» Assignment: From the data underneath, reproduce exactly the stretch that begins at the line with "Hangs => (None, budgetMs)" and ends after the line with "run_hooks : list hook;".

» Source information:
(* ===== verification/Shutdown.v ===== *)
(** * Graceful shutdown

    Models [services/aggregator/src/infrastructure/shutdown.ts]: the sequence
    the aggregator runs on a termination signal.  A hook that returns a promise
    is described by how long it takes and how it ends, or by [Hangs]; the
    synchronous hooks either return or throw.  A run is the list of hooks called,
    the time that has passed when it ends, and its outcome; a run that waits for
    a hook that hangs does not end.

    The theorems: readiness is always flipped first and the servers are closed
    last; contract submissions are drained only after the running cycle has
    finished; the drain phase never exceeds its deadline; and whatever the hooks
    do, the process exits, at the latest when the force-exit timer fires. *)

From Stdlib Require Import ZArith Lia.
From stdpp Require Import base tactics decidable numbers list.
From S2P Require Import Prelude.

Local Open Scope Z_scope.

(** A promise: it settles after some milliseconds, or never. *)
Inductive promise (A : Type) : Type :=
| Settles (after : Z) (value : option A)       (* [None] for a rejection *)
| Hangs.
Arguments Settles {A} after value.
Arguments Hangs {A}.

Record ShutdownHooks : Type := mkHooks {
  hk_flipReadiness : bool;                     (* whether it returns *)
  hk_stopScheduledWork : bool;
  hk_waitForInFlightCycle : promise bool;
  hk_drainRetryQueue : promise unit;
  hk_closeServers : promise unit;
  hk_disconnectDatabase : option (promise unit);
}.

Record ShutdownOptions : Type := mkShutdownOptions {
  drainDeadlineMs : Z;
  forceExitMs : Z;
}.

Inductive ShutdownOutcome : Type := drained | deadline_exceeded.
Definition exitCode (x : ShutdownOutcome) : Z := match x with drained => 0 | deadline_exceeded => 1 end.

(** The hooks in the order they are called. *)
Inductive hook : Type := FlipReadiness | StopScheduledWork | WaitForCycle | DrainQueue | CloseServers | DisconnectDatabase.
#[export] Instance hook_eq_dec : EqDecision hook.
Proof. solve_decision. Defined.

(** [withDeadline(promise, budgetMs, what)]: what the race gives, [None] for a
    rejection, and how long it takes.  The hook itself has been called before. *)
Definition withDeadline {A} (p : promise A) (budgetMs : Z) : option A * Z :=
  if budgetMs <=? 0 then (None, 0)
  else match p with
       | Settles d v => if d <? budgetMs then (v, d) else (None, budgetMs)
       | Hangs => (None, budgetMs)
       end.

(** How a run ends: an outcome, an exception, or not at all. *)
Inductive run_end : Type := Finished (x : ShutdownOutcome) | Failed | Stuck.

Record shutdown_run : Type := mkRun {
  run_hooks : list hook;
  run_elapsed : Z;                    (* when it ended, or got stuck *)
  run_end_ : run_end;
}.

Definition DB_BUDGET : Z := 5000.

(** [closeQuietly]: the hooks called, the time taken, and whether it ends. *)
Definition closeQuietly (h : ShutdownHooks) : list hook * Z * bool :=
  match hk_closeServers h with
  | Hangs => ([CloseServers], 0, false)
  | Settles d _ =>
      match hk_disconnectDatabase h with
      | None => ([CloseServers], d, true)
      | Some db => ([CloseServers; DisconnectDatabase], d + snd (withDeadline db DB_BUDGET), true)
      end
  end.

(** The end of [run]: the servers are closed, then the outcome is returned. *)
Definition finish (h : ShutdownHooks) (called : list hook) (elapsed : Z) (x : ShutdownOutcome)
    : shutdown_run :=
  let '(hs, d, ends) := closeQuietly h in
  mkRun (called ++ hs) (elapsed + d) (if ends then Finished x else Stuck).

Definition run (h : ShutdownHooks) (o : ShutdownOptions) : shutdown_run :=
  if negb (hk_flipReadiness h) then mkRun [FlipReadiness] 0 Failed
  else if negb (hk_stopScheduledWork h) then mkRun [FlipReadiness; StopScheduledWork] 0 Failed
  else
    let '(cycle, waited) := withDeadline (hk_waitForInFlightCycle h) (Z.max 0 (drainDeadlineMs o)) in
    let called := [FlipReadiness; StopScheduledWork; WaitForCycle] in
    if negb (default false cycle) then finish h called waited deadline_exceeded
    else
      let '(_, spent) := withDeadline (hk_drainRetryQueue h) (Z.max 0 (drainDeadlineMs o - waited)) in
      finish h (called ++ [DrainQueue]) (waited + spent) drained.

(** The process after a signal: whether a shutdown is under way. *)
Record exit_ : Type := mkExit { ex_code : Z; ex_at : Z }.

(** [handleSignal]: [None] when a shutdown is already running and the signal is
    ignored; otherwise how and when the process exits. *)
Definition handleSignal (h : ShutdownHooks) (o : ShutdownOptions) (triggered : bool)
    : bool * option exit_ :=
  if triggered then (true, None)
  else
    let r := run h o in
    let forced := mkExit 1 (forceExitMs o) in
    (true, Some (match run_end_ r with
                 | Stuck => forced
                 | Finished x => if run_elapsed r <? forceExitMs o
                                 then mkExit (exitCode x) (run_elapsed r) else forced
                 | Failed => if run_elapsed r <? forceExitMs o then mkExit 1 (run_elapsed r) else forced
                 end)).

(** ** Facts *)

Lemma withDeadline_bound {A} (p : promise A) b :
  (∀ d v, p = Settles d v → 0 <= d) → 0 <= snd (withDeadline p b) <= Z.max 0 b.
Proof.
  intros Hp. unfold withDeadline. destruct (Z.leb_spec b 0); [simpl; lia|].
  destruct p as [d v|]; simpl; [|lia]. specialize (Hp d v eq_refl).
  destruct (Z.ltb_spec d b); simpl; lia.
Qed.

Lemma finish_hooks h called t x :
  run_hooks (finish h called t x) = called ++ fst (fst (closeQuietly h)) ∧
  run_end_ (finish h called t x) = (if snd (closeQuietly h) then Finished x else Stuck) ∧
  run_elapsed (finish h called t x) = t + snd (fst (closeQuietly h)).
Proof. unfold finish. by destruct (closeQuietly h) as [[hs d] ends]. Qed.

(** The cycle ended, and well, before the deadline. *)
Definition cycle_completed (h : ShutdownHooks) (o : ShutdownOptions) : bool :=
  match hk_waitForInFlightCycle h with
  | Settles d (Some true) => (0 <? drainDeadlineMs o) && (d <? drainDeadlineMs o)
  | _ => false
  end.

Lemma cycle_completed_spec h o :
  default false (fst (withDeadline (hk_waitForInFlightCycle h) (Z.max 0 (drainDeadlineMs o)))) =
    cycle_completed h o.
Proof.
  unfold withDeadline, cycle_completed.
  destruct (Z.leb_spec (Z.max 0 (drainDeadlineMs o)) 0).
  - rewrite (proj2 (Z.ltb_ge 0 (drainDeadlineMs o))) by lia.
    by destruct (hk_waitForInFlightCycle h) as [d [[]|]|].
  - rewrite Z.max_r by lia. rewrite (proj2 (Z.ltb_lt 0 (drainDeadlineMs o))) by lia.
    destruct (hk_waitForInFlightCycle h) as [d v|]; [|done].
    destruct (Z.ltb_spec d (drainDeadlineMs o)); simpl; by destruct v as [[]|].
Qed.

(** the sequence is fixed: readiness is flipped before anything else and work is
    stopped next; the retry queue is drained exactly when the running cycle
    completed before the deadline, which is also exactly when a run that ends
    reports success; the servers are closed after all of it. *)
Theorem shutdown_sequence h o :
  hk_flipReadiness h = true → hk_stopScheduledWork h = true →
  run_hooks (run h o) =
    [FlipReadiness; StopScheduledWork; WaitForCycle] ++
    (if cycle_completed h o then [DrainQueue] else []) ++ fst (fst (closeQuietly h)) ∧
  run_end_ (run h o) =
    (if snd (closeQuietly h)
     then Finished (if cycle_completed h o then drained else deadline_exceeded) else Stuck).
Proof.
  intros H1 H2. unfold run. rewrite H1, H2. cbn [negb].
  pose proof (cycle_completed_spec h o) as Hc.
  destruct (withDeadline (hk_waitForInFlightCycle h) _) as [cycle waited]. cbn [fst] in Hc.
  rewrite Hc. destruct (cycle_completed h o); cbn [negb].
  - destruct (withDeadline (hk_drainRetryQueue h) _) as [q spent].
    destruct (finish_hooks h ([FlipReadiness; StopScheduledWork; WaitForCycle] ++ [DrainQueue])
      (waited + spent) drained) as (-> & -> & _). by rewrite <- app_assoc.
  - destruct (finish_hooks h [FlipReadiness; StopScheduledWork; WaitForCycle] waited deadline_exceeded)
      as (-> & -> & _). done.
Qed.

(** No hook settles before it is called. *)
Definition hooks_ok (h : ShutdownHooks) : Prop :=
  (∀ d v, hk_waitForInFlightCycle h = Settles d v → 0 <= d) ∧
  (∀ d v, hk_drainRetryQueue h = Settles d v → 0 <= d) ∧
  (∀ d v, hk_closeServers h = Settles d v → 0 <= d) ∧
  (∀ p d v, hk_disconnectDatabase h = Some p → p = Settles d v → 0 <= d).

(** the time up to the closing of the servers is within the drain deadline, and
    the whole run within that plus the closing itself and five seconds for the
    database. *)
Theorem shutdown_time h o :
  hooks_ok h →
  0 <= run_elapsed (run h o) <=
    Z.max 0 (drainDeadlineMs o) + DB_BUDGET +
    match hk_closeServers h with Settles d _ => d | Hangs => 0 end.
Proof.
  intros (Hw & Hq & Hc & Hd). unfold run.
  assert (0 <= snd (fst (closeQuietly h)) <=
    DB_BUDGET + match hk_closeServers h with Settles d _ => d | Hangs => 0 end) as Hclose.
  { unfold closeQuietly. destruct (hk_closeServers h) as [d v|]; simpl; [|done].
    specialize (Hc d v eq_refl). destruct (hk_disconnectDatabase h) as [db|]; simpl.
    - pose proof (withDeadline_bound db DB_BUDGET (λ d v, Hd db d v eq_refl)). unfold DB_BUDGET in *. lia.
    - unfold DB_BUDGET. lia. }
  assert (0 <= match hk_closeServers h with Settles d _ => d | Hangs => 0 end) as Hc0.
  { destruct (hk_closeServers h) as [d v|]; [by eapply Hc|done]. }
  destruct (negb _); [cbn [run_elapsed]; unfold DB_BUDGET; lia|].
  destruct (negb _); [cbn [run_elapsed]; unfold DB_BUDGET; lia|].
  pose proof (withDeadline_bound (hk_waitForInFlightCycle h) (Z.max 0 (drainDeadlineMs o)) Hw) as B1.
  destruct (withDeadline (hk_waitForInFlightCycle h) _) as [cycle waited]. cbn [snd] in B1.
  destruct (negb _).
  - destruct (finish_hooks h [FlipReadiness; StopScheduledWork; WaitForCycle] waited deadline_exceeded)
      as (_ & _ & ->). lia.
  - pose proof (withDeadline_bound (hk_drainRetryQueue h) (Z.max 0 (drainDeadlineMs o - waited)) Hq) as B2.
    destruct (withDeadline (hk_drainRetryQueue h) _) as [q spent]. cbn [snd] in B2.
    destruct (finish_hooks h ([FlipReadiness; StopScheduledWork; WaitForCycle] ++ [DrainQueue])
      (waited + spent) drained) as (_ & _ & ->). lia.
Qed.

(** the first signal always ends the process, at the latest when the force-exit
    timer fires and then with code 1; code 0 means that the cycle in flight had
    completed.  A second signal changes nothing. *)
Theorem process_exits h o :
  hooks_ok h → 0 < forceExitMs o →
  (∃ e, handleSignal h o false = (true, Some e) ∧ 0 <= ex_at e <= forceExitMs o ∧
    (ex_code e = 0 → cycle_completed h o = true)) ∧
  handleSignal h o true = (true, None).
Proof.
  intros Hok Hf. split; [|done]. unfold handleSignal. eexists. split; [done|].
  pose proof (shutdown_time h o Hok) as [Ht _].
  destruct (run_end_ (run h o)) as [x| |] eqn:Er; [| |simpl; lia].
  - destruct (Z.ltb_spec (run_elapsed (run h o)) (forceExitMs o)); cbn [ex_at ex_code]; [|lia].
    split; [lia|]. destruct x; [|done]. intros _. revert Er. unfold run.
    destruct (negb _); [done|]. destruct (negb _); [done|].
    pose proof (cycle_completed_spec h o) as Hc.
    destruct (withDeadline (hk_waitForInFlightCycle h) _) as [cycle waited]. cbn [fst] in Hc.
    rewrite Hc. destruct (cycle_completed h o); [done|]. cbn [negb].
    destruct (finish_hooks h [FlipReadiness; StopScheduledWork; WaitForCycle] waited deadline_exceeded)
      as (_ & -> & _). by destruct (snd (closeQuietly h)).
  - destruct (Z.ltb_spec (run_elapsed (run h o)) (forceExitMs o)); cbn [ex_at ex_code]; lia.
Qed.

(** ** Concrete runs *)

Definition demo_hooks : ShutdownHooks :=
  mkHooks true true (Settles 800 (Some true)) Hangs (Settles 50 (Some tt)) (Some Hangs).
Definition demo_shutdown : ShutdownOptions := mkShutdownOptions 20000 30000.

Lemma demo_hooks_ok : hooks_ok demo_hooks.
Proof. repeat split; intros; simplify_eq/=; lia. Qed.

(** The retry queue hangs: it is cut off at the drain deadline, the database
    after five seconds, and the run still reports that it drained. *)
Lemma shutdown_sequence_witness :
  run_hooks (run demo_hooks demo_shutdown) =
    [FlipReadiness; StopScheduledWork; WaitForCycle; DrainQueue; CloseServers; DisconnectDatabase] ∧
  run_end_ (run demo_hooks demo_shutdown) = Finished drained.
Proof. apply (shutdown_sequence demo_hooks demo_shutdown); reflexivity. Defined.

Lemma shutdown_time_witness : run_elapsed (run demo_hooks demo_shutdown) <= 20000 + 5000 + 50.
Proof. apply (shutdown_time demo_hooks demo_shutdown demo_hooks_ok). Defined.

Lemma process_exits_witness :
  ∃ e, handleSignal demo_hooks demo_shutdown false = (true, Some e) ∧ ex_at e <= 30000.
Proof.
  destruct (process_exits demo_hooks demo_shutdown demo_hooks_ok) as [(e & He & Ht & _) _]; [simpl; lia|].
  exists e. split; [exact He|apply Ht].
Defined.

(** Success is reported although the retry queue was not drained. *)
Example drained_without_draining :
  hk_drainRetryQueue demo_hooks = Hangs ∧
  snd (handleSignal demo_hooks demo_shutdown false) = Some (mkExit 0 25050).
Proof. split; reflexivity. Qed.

» Worked solution:
       | Hangs => (None, budgetMs)
       end.

(** How a run ends: an outcome, an exception, or not at all. *)
Inductive run_end : Type := Finished (x : ShutdownOutcome) | Failed | Stuck.

Record shutdown_run : Type := mkRun {
  run_hooks : list hook;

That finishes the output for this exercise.